Forum Moderators: Robert Charlton & goodroi
Thank you.
Rachel
Now today, our index page is nowhere to be found for our major keyword.
Just for good clarity so we can try and help; when you say no where to be found, do you mean positively not in the first 1,000 results? We have had experiences of the 950 "relocation" effect, and all kinds of other positions throughout 1,000 from time to time. Landing in the 900’s stings the same, but is a bit different, than outside the 1,000.
Rachel
Thanks.
Rachel
Just do three more checks:
1. If you ask for either domain.com/index.html or www.domain.com/index.html that each of those does a single redirect to the canonical domain, not a chain of redirects.
2. Check that index filename URLs in folders also redirect correctly, omitting the filename, but retaining the folder name in the target URL.
3. That all your internally pointing links no longer include the index file filename anywhere in the link URL (that is, your users don't pass through any redirects while normally navigating the site).
example.com now goes to www.example.com
example.com/index.html now goes to www.example.com
www.example.com/index.html now goes to www.example.com
example.com/directory/ now goes to www.example.com/directory/
example.com/anyfile.html now goes to www.example.com/anyfile.html
I used the following to do this:
Options +Indexes
Options +FollowSymLinks
RewriteEngine on
RewriteCond %{HTTP_HOST} ^example\.com
RewriteRule ^(.*)$ http://www.example.com/$1 [R=permanent,L]
RewriteBase /
RewriteCond %{REQUEST_FILENAME}!-f
RewriteCond %{REQUEST_URI}!(.*)/$
RewriteRule ^(.*)$ http://www.example.com/$1/ [L,R=301]
RewriteCond %{THE_REQUEST} ^.*\/index\.html?
RewriteRule ^(.*)index\.html?$ http://www.example.com/$1 [R=301,L]
If you ask for example.com/index.html it is redirected to www.example.com/index.html using your first rule, and that is then redirected to www.example.com/ using your final rule.
You need to change the order of the rules to avoid that happening.
.
While you can use GWT to signal which one you prefer to be used, that only works for Google. It does not stop visitors seeing incorrect URLs in their browser address bar which they then cut and paste and use as incoming links to your site. Only a proper redirect stops that, and that is always the preferred method.
[edited by: g1smd at 7:55 pm (utc) on Jan. 10, 2008]

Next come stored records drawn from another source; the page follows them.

(** The integer part of a finite number, from its mantissa scaled to an
    integer. *)
Lemma shiftl_scaled (m' : positive) (e' sigma : Z) :
  e' <= 0 -> 0 <= e' + sigma ->
  Z.shiftl (Zpos m') e' = Zpos m' * 2 ^ (e' + sigma) / 2 ^ sigma.
Proof.
  intros He' Hs. rewrite Z.shiftl_div_pow2 by lia.
  replace sigma with (- e' + (e' + sigma)) at 2 by lia.
  rewrite (Z.pow_add_r 2 (- e') (e' + sigma)) by lia.
  rewrite Z.div_mul_cancel_r; [reflexivity | |]; apply Z.pow_nonzero; lia.
Qed.

Lemma ToInt16_mul_0x7FFF (m : positive) (e : Z) :
  valid (S754_finite false m e) = true -> e <= -53 ->
  ToInt16 (mul (S754_finite false m e) (of_Z 0x7FFF))
  = round53 38 (Zpos m * 9006924376834048 * 2 ^ (e + 1074)) / 2 ^ 1112.
Proof.
  intros Hv He. destruct (valid_finite _ _ _ Hv) as [Hm _].
  pose proof (mul_0x7FFF_below m e He Hm) as Hrange.
  rewrite of_Z_0x7FFF in *.
  pose proof (mul_round53 false m 9006924376834048 e (-38) Hv He eq_refl ltac:(lia)) as H.
  change (- -38) with 38 in H.
  destruct (mul _ _) as [s' | s' | | s' m' e']; try contradiction.
  - rewrite H. reflexivity.
  - destruct H as (-> & He' & Hs & <-).
    rewrite ToInt16_range by lia. unfold truncate. cbn [cond_Zopp].
    replace (e' + 1074 - -38) with (e' + 1112) by lia.
    apply shiftl_scaled; lia.
Qed.

Lemma ToInt16_mul_0x8000 (m : positive) (e : Z) :
  valid (S754_finite true m e) = true -> e <= -53 ->
  ToInt16 (mul (S754_finite true m e) (of_Z 0x8000))
  = - (round53 37 (Zpos m * 4503599627370496 * 2 ^ (e + 1074)) / 2 ^ 1111).
Proof.
  intros Hv He. destruct (valid_finite _ _ _ Hv) as [Hm _].
  pose proof (mul_0x8000_below m e He Hm) as Hrange.
  rewrite of_Z_0x8000 in *.
  pose proof (mul_round53 true m 4503599627370496 e (-37) Hv He eq_refl ltac:(lia)) as H.
  change (- -37) with 37 in H.
  destruct (mul _ _) as [s' | s' | | s' m' e']; try contradiction.
  - rewrite H. reflexivity.
  - destruct H as (-> & He' & Hs & <-).
    rewrite ToInt16_range by lia. unfold truncate. cbn [cond_Zopp].
    replace (e' + 1074 - -37) with (e' + 1111) by lia.
    f_equal. apply shiftl_scaled; lia.
Qed.

(** The order of valid positive numbers is the order of their mantissas
    scaled to integers. *)
Lemma leb_scaled (m1 m2 : positive) (e1 e2 : Z) :
  valid (S754_finite false m1 e1) = true -> valid (S754_finite false m2 e2) = true ->
  leb (S754_finite false m1 e1) (S754_finite false m2 e2) = true ->
  0 < Zpos m1 * 2 ^ (e1 + 1074) <= Zpos m2 * 2 ^ (e2 + 1074).
Proof.
  intros Hv1 Hv2. pose proof (valid_exponent _ _ _ Hv1) as He1.
  pose proof (valid_exponent _ _ _ Hv2) as He2.
  destruct (valid_finite _ _ _ Hv1) as [Hm1 _].
  destruct (valid_finite _ _ _ Hv2) as [_ Hn2].
  assert (0 < 2 ^ (e1 + 1074)) by (apply Z.pow_pos_nonneg; lia).
  assert (0 < 2 ^ (e2 + 1074)) by (apply Z.pow_pos_nonneg; lia).
  unfold leb, SFleb, SFcompare.
  destruct (Z.compare_spec e1 e2) as [-> | Hlt | Hgt]; [| | discriminate].
  - rewrite Pos.compare_cont_spec.
    destruct (Pos.compare_spec m1 m2) as [-> | Hc | Hc]; cbn [Pos.switch_Eq];
      try discriminate; intros _; split; try lia.
    apply Pos2Z.pos_lt_pos in Hc. nia.
  - intros _. split; [lia |]. destruct Hn2 as [-> | Hn2]; [lia |].
    apply Z.le_trans with (2 ^ 53 * 2 ^ (e1 + 1074)); [nia |].
    apply Z.le_trans with (2 ^ 52 * 2 ^ (e2 + 1074)); [| nia].
    rewrite <- !Z.pow_add_r by lia. apply Z.pow_le_mono_r; lia.
Qed.

Lemma leb_negative (m1 m2 : positive) (e1 e2 : Z) :
  leb (S754_finite true m1 e1) (S754_finite true m2 e2) = true ->
  leb (S754_finite false m2 e2) (S754_finite false m1 e1) = true.
Proof.
  unfold leb, SFleb. cbn [SFcompare].
  intros H; compare_cases; try discriminate; try reflexivity; exfalso; lia.
Qed.

Lemma quantize_small_positive (m : positive) (e : Z) :
  e <= -53 ->
  quantize (S754_finite false m e) = mul (S754_finite false m e) (of_Z 0x7FFF).
Proof.
  intros He. unfold quantize, clamp. cbn [max min].
  assert (gtb (S754_finite false m e) (of_Z 1) = false) as ->.
  { rewrite of_Z_1. unfold gtb, SFltb. cbn [SFcompare].
    destruct (Z.compare_spec (-52) e); (reflexivity || lia). }
  assert (ltb (S754_finite false m e) (of_Z (-1)) = false) as -> by reflexivity.
  now rewrite ltb_finite_0.
Qed.

Lemma quantize_small_negative (m : positive) (e : Z) :
  e <= -53 ->
  quantize (S754_finite true m e) = mul (S754_finite true m e) (of_Z 0x8000).
Proof.
  intros He. unfold quantize, clamp. cbn [max min].
  assert (gtb (S754_finite true m e) (of_Z 1) = false) as -> by reflexivity.
  assert (ltb (S754_finite true m e) (of_Z (-1)) = false) as ->.
  { rewrite of_Z_m1. unfold ltb, SFltb. cbn [SFcompare].
    destruct (Z.compare_spec e (-52)); (reflexivity || lia). }
  now rewrite ltb_finite_0.
Qed.

Lemma valid_opp (m : positive) (e : Z) :
  valid (S754_finite true m e) = valid (S754_finite false m e).
Proof. reflexivity. Qed.

(** Quantization is monotone. *)
Lemma quantize_monotone (x y : number) :
  valid x = true -> valid y = true -> leb x y = true ->
  ToInt16 (quantize x) <= ToInt16 (quantize y).
Proof.
  intros Hvx Hvy Hle.
  pose proof (quantize_sign x Hvx) as Sx. pose proof (quantize_sign y Hvy) as Sy.
  destruct (ltb x (of_Z 0)) eqn:Lx, (ltb y (of_Z 0)) eqn:Ly; [| lia | |].
  - (* both negative *)
    destruct (ltb x (of_Z (-1))) eqn:Bx; [rewrite (quantize_below x Bx); lia |].
    destruct x as [sx | sx | | sx mx ex]; try discriminate; try (destruct sx; discriminate).
    destruct y as [sy | sy | | sy my ey]; try discriminate; try (destruct sy; discriminate).
    rewrite ltb_finite_0 in Lx, Ly. subst sx sy.
    assert (ltb (S754_finite true my ey) (of_Z (-1)) = false) as By.
    { destruct (ltb (S754_finite true my ey) (of_Z (-1))) eqn:By; [| reflexivity].
      now rewrite (leb_ltb_trans _ _ _ Hle By) in Bx. }
    destruct (not_ltb_m1 mx ex Hvx Bx) as [Hx1 | Hex].
    { rewrite Hx1. change (ToInt16 (quantize (of_Z (-1)))) with (-32768). lia. }
    destruct (not_ltb_m1 my ey Hvy By) as [Hy1 | Hey].
    { exfalso. rewrite Hy1, of_Z_m1 in Hle. unfold leb, SFleb in Hle.
      cbn [SFcompare] in Hle.
      destruct (Z.compare_spec ex (-52)); (discriminate Hle || lia). }
    rewrite quantize_small_negative, quantize_small_negative by assumption.
    rewrite ToInt16_mul_0x8000, ToInt16_mul_0x8000 by assumption.
    apply leb_negative in Hle. rewrite valid_opp in Hvx, Hvy.
    pose proof (leb_scaled my mx ey ex Hvy Hvx Hle) as Hscaled.
    apply Z.opp_le_mono. rewrite !Z.opp_involutive.
    apply Z.div_le_mono; [reflexivity |].
    apply round53_monotone; [lia | nia].
  - exfalso. now rewrite (leb_ltb_trans _ _ _ Hle Ly) in Lx.
  - (* both non-negative *)
    destruct (gtb y (of_Z 1)) eqn:Gy; [rewrite (quantize_above y Gy); lia |].
    assert (gtb x (of_Z 1) = false) as Gx.
    { destruct (gtb x (of_Z 1)) eqn:Gx; [| reflexivity].
      change (gtb x (of_Z 1)) with (ltb (of_Z 1) x) in Gx.
      change (gtb y (of_Z 1)) with (ltb (of_Z 1) y) in Gy.
      now rewrite (ltb_leb_trans _ _ _ Gx Hle) in Gy. }
    destruct x as [sx | sx | | sx mx ex]; try discriminate; try (destruct sx; discriminate).
    { replace (ToInt16 (quantize (S754_zero sx))) with 0 by (destruct sx; reflexivity).
      lia. }
    destruct y as [sy | sy | | sy my ey]; try discriminate; try (destruct sy; discriminate).
    { exfalso. rewrite ltb_finite_0 in Lx. subst sx. discriminate Hle. }
    rewrite ltb_finite_0 in Lx, Ly. subst sx sy.
    destruct (not_gtb_1 my ey Hvy Gy) as [Hy1 | Hey].
    { rewrite Hy1. change (ToInt16 (quantize (of_Z 1))) with 32767. lia. }
    destruct (not_gtb_1 mx ex Hvx Gx) as [Hx1 | Hex].
    { exfalso. rewrite Hx1, of_Z_1 in Hle. unfold leb, SFleb in Hle.
      cbn [SFcompare] in Hle.
      destruct (Z.compare_spec (-52) ey); (discriminate Hle || lia). }
    rewrite quantize_small_positive, quantize_small_positive by assumption.
    rewrite ToInt16_mul_0x7FFF, ToInt16_mul_0x7FFF by assumption.
    pose proof (leb_scaled mx my ex ey Hvx Hvy Hle) as Hscaled.
    apply Z.div_le_mono; [reflexivity |].
    apply round53_monotone; [lia | nia].
Qed.

(** X11.  Quantization is monotone: of two samples of an input that are
    valid doubles, the larger never encodes to the smaller integer. *)
Theorem larger_sample_never_smaller (data : list number) (sampleRate : option number)
    (i j : nat) (x y : number) :
  valid x = true -> valid y = true ->
  data !! i = Some x -> data !! j = Some y ->
  leb x y = true ->
  exists blob zi zj,
    encode data sampleRate = Normal blob /\
    getInt16 (blob_bytes blob) (44 + 2 * i) true = Some zi /\
    getInt16 (blob_bytes blob) (44 + 2 * j) true = Some zj /\
    zi <= zj.
Proof.
  intros Hvx Hvy Hi Hj Hle.
  eexists. exists (ToInt16 (quantize x)), (ToInt16 (quantize y)).
  split; [apply encode_spec |]. cbn [blob_bytes].
  split; [now apply getInt16_sample |]. split; [now apply getInt16_sample |].
  now apply quantize_monotone.
Qed.

Lemma larger_sample_never_smaller_witness :
  valid minus_three_halves = true /\ valid half = true /\
  [half; of_Z 1; minus_three_halves] !! 2%nat = Some minus_three_halves /\
  [half; of_Z 1; minus_three_halves] !! 0%nat = Some half /\
  leb minus_three_halves half = true /\
  exists blob zi zj,
    encode [half; of_Z 1; minus_three_halves] None = Normal blob /\
    getInt16 (blob_bytes blob) (44 + 2 * 2) true = Some zi /\
    getInt16 (blob_bytes blob) (44 + 2 * 0) true = Some zj /\
    zi <= zj.
Proof.
  repeat (split; [reflexivity |]).
  apply (larger_sample_never_smaller [half; of_Z 1; minus_three_halves] None 2 0
           minus_three_halves half); reflexivity.
Defined.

Is there any reason why that won't clear this problem (instead of the .htaccess)
Yes - first of all Google does not guarantee that setting your preference in GWT will do anything ("While Google doesn't guarantee that we'll show your URLs in the form that you prefer, we will use your choice as a suggestion to improve our indexing.")
Second, setting a GWT preference may keep your non-preferred form out of the SERP, but what about the flow of link juice and PR through your entire site? From my viewpoint, the 301 redirect fixes the core problem, but the GWT preference does not.